I actually love living alone. I used to have roommates all the time when I first moved into my own place. It’s a challenge to live with people. I mean obviously the best thing about a roommate in a good situation is if you know them, if you’re friends. If you don’t, you have no idea what their habits might be. You’re kind of taking on their friend and their life as well into your home.

With the close release of Country Strong and The Roommate, what was the difference between making the movies?

LM: Well, I think that was the most exciting part about working on these films. I did them a year apart so obviously it was very different times, and I shot The Roommate in L.A., and it was with Minka who is just such a pleasure and so cool. But of course it was a much darker period to work on The Roommate because my character is not completely stable, whereas Country Strong was shot in Nashville and I got to work with Gwyneth Paltrow, who I admire so much. It was essentially a musical, so we did a lot of recording and performing, and it was a really exciting time. Of course I can relate to that character a lot more than the one in The Roommate just because she’s sane. They’re both complete polar opposites but I find a lot of joy in that.

You also have a music career as well. While your personal music is pop, in Country Strong you sing country. Did that inspire you?

LM: Well, it was such a pleasure to be able to sing that music for Country Strong, and I’m totally in love with country music and the music that we were making for the film. I learned so much and it really changed my point of view about country music and Nashville and that whole world. It’s so fun but singing to me is really a very personal thing too. Writing music is really important to me. Even just last night I was recording stuff that I’ve been writing over the last year, and it’s really completely different than anything I’ve done, and I’m so proud of it. I’m trying to work to get it perfect and I’m going to release it soon but I’m really happy with what I’m making right now.


From Gossip Girl to the big screen, you’ve been expanding into a lot of different movies lately. What attracted you to this particular script?

LM: Well, the character. I love to break down and see where I can relate to somebody and find the humanity in them, and I want to care about my character. It was not easy with Rebecca to say the least, but I think that if you track how she is, if you track her actions they’re always motivated by something internal and obviously not based in reality at all.

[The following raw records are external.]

Definition parse_maps (i : ModelPricingSnapshotInput) : option Maps :=
  p ← parse_numbers (i_modelPrice i); r ← parse_numbers (i_modelRatio i); c ← parse_numbers (i_cacheRatio i);
  cc ← parse_numbers (i_createCacheRatio i); co ← parse_numbers (i_completionRatio i);
  im ← parse_numbers (i_imageRatio i); au ← parse_numbers (i_audioRatio i);
  ac ← parse_numbers (i_audioCompletionRatio i); bm ← parse_texts (i_billingMode i);
  be ← parse_texts (i_billingExpr i);
  Some (MkMaps p r c cc co im au ac bm be).

Definition print_numbers (m : numbers) : jstr := stringifyOptionRecord (number_record m).
Definition print_texts (m : texts) : jstr := stringifyOptionRecord (text_record m).

Definition print_maps (m : Maps) : ModelPricingSnapshotInput :=
  MkInput (print_numbers (priceMap m)) (print_numbers (ratioMap m)) (print_numbers (cacheMap m))
    (print_numbers (createCacheMap m)) (print_numbers (completionMap m)) (print_numbers (imageMap m))
    (print_numbers (audioMap m)) (print_numbers (audioCompletionMap m)) (print_texts (billingModeMap m))
    (print_texts (billingExprMap m)).

Definition delete_entry (name : jstr) (m : Maps) : Maps :=
  MkMaps (delete_prop name (priceMap m)) (delete_prop name (ratioMap m)) (delete_prop name (cacheMap m))
    (delete_prop name (createCacheMap m)) (delete_prop name (completionMap m)) (delete_prop name (imageMap m))
    (delete_prop name (audioMap m)) (delete_prop name (audioCompletionMap m)) (delete_prop name (billingModeMap m))
    (delete_prop name (billingExprMap m)).

Definition removeModelPricingEntry (input : ModelPricingSnapshotInput) (name : jstr) : option ModelPricingSnapshotInput :=
  m ← parse_maps input; Some (print_maps (delete_entry name m)).

(** ** Writing an entry *)






(** ** Snapshots *)

Record ModelPricingSnapshot := MkSnapshot {
  s_name : jstr; s_price : jstr; s_ratio : jstr; s_cacheRatio : jstr; s_createCacheRatio : jstr; s_completionRatio : jstr;
  s_imageRatio : jstr; s_audioRatio : jstr; s_audioCompletionRatio : jstr; s_billingMode : jstr;
  s_billingExpr : option jstr; s_requestRuleExpr : option jstr; hasConflict : bool;
}.

Definition hasPricingValue (value : option jstr) : bool := match value with Some v => truthy v | None => false end.

(** [m[name]?.toString() || ''] *)
Definition number_text (m : numbers) (name : jstr) : jstr :=
  match map_get name m with
  | Some n => number_to_string n
  | None => if has name OBJECT_PROTOTYPE then inherited_text name else []
  end.

(** [billingExprMap[name] || '']; an inherited member is no text, and splitting it
    throws. *)
Definition expr_text (m : texts) (name : jstr) : outcome jstr :=
  match map_get name m with
  | Some s => Ret s
  | None => if has name OBJECT_PROTOTYPE then Throws else Ret []
  end.

Definition snapshot_of (m : Maps) (name : jstr) : outcome ModelPricingSnapshot :=
  let price := number_text (priceMap m) name in
  let ratio := number_text (ratioMap m) name in
  let cache := number_text (cacheMap m) name in
  let createCache := number_text (createCacheMap m) name in
  let completion := number_text (completionMap m) name in
  let image := number_text (imageMap m) name in
  let audio := number_text (audioMap m) name in
  let audioCompletion := number_text (audioCompletionMap m) name in
  if bool_decide (map_get name (billingModeMap m) = Some "tiered_expr"%js) then
    fullExpr ⇐ expr_text (billingExprMap m) name;
    split ⇐ splitBillingExprAndRequestRules fullExpr;
    Ret (MkSnapshot name price ratio cache createCache completion image audio audioCompletion "tiered_expr"
           (Some (billingExpr split)) (Some (requestRuleExpr split)) false)
  else
    Ret (MkSnapshot name price ratio cache createCache completion image audio audioCompletion
           (if truthy price then "per-request" else "per-token") None None
           (truthy price && (truthy ratio || truthy completion || truthy cache || truthy createCache || truthy image
                             || truthy audio || truthy audioCompletion))).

So I thought it was really interesting, and I also think that it’s a movie and a film track that most people can relate to. It’s about friends, not necessarily even just roommates. I mean they’re friends and it goes terribly wrong because one person is really invested in the friendship and becomes unhealthily attached to her friend. So I think a lot of people have been there, probably not to this extreme, but I know that I’ve had friends that are just a little bit too nosy and needy and in your space and in your business.

How was this role in The Roommate similar and/or different from your role as Blair on Gossip Girl?

LM: It couldn’t have been more different. The entire experience altogether was different, but the character, she is from a different place. She has a different background, different parents. You know Rebecca has a history of having a mental disorder. It’s not at all the same as what I play day to day on my show, which is a pleasure to break from that and do something different, but it’s also so incredibly different from who I am as a person as well.

She’s not making any decisions based on reality. She doesn’t find pleasure in pleasurable things. She only does anything, including interact with anybody physically or verbally, to gain something for herself, and she uses her intelligence, her sexuality to gain control of other people. Meanwhile she doesn’t have any control of her own mind, so obviously it’s a very far cry from what I do on the show.

Going from those two extremes, what type of role would you like to take on next?

LM: I think that the best part about my job is that I can do different things all the time. I would never want to do the same thing twice, so [I’d neither want to play a role like Rebecca or Blair in the future]. I would like to do something new and completely fresh for myself. I never want to be bored.